───── DATASET RECORDS

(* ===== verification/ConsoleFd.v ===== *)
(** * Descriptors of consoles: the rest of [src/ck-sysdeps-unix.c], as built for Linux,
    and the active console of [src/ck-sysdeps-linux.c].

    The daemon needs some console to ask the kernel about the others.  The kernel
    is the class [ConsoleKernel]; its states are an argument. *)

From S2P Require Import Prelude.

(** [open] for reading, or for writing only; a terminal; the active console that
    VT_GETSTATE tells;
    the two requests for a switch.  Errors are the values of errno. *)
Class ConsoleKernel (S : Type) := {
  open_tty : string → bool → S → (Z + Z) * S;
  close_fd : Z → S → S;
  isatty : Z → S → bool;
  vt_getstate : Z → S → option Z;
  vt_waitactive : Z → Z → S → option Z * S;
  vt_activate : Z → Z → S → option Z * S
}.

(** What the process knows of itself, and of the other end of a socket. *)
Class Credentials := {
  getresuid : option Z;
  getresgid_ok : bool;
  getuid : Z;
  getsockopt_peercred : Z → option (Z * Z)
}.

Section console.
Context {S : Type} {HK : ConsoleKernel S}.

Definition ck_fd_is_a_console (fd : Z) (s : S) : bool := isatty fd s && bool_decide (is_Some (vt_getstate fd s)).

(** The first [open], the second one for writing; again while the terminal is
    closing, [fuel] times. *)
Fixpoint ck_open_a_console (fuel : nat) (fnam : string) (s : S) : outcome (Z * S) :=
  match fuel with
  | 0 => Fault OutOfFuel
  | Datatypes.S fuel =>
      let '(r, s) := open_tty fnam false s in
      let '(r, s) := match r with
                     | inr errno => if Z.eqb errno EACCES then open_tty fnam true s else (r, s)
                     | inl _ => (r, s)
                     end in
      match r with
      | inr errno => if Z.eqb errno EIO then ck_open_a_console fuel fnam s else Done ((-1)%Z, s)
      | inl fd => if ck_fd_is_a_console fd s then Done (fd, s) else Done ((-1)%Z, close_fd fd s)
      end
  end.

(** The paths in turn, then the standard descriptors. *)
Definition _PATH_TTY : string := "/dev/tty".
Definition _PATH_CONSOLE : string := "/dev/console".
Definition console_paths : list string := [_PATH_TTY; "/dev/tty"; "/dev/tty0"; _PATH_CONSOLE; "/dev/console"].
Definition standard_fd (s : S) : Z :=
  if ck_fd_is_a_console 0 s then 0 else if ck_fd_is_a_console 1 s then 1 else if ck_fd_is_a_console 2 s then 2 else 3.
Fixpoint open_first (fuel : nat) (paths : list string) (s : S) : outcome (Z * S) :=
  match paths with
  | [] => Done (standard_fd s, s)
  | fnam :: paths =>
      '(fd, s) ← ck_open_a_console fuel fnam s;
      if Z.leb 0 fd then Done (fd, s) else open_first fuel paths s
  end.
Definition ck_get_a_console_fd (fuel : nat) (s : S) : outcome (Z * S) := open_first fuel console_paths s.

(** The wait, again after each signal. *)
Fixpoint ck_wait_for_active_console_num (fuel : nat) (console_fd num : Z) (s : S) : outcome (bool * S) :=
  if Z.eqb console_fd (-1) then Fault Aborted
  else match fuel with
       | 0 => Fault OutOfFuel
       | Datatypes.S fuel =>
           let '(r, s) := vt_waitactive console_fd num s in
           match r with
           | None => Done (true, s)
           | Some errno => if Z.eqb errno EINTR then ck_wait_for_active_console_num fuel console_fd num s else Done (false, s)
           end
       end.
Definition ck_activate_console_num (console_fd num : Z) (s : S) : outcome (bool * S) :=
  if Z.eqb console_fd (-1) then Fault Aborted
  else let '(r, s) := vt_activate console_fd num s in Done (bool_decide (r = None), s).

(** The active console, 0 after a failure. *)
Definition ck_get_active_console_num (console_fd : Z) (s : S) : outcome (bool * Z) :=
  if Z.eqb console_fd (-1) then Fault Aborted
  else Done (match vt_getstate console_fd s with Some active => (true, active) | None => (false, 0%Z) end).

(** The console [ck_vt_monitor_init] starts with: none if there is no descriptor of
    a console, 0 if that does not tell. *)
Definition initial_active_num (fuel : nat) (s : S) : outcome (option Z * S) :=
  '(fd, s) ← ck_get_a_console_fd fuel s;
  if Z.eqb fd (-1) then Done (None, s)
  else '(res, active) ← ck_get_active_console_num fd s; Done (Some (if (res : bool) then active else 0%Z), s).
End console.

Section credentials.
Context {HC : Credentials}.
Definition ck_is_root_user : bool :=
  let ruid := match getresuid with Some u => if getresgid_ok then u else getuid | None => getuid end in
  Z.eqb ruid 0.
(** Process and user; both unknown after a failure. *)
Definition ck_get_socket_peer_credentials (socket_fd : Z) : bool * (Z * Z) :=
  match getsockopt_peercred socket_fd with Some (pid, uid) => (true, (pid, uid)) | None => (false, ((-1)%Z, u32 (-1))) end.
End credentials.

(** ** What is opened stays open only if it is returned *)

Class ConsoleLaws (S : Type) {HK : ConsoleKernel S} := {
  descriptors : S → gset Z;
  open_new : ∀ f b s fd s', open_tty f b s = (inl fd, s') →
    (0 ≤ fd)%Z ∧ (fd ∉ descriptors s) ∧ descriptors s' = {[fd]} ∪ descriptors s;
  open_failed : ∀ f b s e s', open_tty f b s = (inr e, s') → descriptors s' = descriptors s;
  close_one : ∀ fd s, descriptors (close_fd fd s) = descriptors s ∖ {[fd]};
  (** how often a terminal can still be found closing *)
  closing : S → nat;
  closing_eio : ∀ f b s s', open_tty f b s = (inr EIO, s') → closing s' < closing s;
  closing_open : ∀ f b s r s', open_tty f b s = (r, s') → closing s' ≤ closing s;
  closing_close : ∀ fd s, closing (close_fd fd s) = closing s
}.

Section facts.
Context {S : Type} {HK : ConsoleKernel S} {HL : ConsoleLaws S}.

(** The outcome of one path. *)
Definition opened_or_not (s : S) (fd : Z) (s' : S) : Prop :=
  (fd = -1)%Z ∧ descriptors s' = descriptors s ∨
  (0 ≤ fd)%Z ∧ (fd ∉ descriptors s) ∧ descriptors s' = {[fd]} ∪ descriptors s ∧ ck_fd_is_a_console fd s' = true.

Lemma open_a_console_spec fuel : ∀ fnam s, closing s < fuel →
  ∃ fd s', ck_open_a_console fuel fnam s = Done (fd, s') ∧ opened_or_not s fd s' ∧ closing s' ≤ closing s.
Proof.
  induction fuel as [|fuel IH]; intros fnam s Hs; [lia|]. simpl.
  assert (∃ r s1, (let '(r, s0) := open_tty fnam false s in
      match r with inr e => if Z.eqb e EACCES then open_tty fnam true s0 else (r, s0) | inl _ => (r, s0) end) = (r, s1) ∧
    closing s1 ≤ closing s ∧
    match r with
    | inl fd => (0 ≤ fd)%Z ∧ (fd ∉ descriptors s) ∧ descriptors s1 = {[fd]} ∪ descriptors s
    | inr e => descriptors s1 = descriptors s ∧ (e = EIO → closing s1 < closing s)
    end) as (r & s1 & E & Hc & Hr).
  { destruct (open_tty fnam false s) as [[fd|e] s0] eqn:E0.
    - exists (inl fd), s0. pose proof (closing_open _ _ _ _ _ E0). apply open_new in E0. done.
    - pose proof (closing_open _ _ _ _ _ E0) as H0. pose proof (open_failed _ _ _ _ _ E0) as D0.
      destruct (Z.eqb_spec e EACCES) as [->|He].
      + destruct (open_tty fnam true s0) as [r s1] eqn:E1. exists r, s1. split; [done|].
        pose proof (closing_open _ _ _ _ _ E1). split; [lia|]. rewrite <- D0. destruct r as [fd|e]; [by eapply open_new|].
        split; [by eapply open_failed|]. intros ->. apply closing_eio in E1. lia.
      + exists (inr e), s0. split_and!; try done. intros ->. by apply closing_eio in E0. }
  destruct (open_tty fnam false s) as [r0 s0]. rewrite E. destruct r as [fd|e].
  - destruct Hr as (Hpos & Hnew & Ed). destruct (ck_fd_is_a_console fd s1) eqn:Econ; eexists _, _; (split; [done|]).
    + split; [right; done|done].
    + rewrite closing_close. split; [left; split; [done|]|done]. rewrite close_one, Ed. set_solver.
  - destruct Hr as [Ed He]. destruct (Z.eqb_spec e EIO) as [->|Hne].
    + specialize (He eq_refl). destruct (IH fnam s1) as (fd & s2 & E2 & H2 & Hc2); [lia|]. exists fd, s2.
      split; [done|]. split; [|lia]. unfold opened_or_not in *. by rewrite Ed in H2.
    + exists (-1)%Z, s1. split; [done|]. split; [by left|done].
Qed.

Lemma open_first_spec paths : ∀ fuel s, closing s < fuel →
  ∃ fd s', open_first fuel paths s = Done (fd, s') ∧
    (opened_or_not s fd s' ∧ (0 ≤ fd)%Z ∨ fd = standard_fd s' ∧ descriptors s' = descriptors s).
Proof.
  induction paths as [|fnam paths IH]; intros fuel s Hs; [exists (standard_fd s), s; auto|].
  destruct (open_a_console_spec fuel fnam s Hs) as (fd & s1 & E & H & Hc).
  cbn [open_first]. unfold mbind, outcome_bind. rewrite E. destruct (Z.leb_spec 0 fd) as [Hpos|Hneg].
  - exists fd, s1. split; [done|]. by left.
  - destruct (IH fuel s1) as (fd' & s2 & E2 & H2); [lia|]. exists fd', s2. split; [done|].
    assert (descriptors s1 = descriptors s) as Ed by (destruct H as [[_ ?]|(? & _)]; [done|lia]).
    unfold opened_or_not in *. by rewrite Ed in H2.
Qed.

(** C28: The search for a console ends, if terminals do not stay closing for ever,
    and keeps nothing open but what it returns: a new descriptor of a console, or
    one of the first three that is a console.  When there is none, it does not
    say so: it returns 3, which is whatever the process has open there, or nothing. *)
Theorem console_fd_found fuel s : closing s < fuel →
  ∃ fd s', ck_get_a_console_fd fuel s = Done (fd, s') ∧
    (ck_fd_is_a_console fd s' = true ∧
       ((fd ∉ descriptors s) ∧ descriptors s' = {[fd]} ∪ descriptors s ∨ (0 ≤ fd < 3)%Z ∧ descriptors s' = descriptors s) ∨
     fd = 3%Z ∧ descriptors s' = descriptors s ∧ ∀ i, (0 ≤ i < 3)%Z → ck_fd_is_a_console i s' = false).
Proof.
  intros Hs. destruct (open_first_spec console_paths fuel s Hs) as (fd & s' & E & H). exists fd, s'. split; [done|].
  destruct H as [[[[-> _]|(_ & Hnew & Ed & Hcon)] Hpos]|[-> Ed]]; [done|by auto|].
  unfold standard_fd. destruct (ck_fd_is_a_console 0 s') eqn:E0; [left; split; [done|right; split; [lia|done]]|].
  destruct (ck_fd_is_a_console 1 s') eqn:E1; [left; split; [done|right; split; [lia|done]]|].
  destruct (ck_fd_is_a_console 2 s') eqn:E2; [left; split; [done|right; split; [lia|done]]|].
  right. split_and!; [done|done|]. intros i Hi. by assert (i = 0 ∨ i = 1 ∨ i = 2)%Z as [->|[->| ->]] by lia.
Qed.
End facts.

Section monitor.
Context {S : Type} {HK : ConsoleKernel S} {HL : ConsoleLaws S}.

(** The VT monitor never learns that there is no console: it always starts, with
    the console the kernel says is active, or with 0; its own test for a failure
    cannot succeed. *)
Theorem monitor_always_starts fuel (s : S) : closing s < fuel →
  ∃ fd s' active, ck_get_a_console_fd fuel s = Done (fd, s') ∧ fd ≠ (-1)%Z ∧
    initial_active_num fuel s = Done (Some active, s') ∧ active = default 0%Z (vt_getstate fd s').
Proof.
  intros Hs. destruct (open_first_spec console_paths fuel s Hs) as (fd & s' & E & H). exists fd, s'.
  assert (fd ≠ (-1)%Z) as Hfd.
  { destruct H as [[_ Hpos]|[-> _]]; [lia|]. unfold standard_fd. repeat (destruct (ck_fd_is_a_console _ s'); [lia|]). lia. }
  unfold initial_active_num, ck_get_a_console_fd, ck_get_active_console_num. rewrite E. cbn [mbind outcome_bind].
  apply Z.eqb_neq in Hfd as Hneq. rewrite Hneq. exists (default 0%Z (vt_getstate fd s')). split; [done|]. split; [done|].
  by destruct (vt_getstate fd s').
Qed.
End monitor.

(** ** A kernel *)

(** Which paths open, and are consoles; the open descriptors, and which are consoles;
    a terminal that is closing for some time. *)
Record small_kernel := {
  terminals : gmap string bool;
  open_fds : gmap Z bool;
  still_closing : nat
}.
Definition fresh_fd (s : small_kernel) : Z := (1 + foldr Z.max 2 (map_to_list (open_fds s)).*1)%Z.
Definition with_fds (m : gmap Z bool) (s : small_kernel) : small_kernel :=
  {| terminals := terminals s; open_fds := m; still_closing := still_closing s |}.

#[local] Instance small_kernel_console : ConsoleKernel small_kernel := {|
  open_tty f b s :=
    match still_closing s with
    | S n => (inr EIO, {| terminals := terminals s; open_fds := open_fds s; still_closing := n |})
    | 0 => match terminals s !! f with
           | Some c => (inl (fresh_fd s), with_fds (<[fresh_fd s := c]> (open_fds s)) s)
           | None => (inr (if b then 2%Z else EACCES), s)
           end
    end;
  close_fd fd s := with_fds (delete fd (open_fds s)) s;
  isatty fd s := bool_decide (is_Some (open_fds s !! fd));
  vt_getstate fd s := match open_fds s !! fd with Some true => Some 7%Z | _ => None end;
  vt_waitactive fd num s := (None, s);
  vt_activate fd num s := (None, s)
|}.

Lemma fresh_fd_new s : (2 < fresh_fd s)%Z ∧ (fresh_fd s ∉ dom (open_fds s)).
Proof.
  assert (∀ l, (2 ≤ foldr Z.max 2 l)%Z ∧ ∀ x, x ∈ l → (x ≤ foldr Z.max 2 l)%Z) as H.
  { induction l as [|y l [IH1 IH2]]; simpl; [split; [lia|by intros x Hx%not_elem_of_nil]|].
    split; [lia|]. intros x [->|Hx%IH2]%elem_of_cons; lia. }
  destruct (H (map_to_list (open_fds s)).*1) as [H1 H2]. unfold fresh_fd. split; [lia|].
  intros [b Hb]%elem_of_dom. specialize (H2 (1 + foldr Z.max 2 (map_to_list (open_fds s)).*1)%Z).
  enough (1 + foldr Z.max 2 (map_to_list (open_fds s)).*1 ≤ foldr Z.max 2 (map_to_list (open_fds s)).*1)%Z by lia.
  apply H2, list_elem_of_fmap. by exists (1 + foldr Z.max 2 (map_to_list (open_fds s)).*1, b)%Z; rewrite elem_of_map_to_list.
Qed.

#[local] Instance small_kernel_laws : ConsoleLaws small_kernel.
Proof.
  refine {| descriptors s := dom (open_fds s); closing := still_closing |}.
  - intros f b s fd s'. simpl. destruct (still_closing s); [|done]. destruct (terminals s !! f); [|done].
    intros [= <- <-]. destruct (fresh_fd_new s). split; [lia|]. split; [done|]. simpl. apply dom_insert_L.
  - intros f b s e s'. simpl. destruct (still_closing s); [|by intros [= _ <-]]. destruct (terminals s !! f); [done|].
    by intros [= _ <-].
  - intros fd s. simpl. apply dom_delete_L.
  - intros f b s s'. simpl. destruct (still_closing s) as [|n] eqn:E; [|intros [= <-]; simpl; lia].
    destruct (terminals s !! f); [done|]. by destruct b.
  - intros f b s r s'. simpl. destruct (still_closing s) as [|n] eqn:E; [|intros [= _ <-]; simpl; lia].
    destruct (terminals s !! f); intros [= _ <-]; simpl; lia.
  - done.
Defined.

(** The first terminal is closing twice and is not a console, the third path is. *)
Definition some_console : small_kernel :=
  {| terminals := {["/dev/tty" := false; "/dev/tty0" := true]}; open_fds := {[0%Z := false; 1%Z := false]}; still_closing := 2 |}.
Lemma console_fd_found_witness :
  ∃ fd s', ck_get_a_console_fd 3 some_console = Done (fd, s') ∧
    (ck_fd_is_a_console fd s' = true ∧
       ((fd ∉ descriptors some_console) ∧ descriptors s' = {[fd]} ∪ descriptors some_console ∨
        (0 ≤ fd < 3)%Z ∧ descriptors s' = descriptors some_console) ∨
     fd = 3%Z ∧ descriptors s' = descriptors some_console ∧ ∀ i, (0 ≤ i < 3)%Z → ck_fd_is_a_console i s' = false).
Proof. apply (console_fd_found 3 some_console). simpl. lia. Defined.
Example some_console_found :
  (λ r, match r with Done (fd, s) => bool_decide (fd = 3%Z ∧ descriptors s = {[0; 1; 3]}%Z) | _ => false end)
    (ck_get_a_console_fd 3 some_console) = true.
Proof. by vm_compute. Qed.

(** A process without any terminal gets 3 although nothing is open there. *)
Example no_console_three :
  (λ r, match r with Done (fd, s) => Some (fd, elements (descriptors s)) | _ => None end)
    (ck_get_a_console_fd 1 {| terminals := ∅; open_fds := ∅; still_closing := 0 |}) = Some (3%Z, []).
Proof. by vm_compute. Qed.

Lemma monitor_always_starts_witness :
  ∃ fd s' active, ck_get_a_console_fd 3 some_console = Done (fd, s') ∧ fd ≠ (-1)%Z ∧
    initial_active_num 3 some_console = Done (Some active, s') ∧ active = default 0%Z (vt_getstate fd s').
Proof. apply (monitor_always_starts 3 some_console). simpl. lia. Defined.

──────────

• [PROBLEM DESCRIPTION]:
All that belongs in your answer is the stretch of entries above from the line with "destruct (Z.eqb_spec e EACCES)" through the line with "destruct (open_tty fnam false s) as [r0", printed exactly.

• [EXERCISE RESULT]:
      destruct (Z.eqb_spec e EACCES) as [->|He].
      + destruct (open_tty fnam true s0) as [r s1] eqn:E1. exists r, s1. split; [done|].
        pose proof (closing_open _ _ _ _ _ E1). split; [lia|]. rewrite <- D0. destruct r as [fd|e]; [by eapply open_new|].
        split; [by eapply open_failed|]. intros ->. apply closing_eio in E1. lia.
      + exists (inr e), s0. split_and!; try done. intros ->. by apply closing_eio in E0. }
  destruct (open_tty fnam false s) as [r0 s0]. rewrite E. destruct r as [fd|e].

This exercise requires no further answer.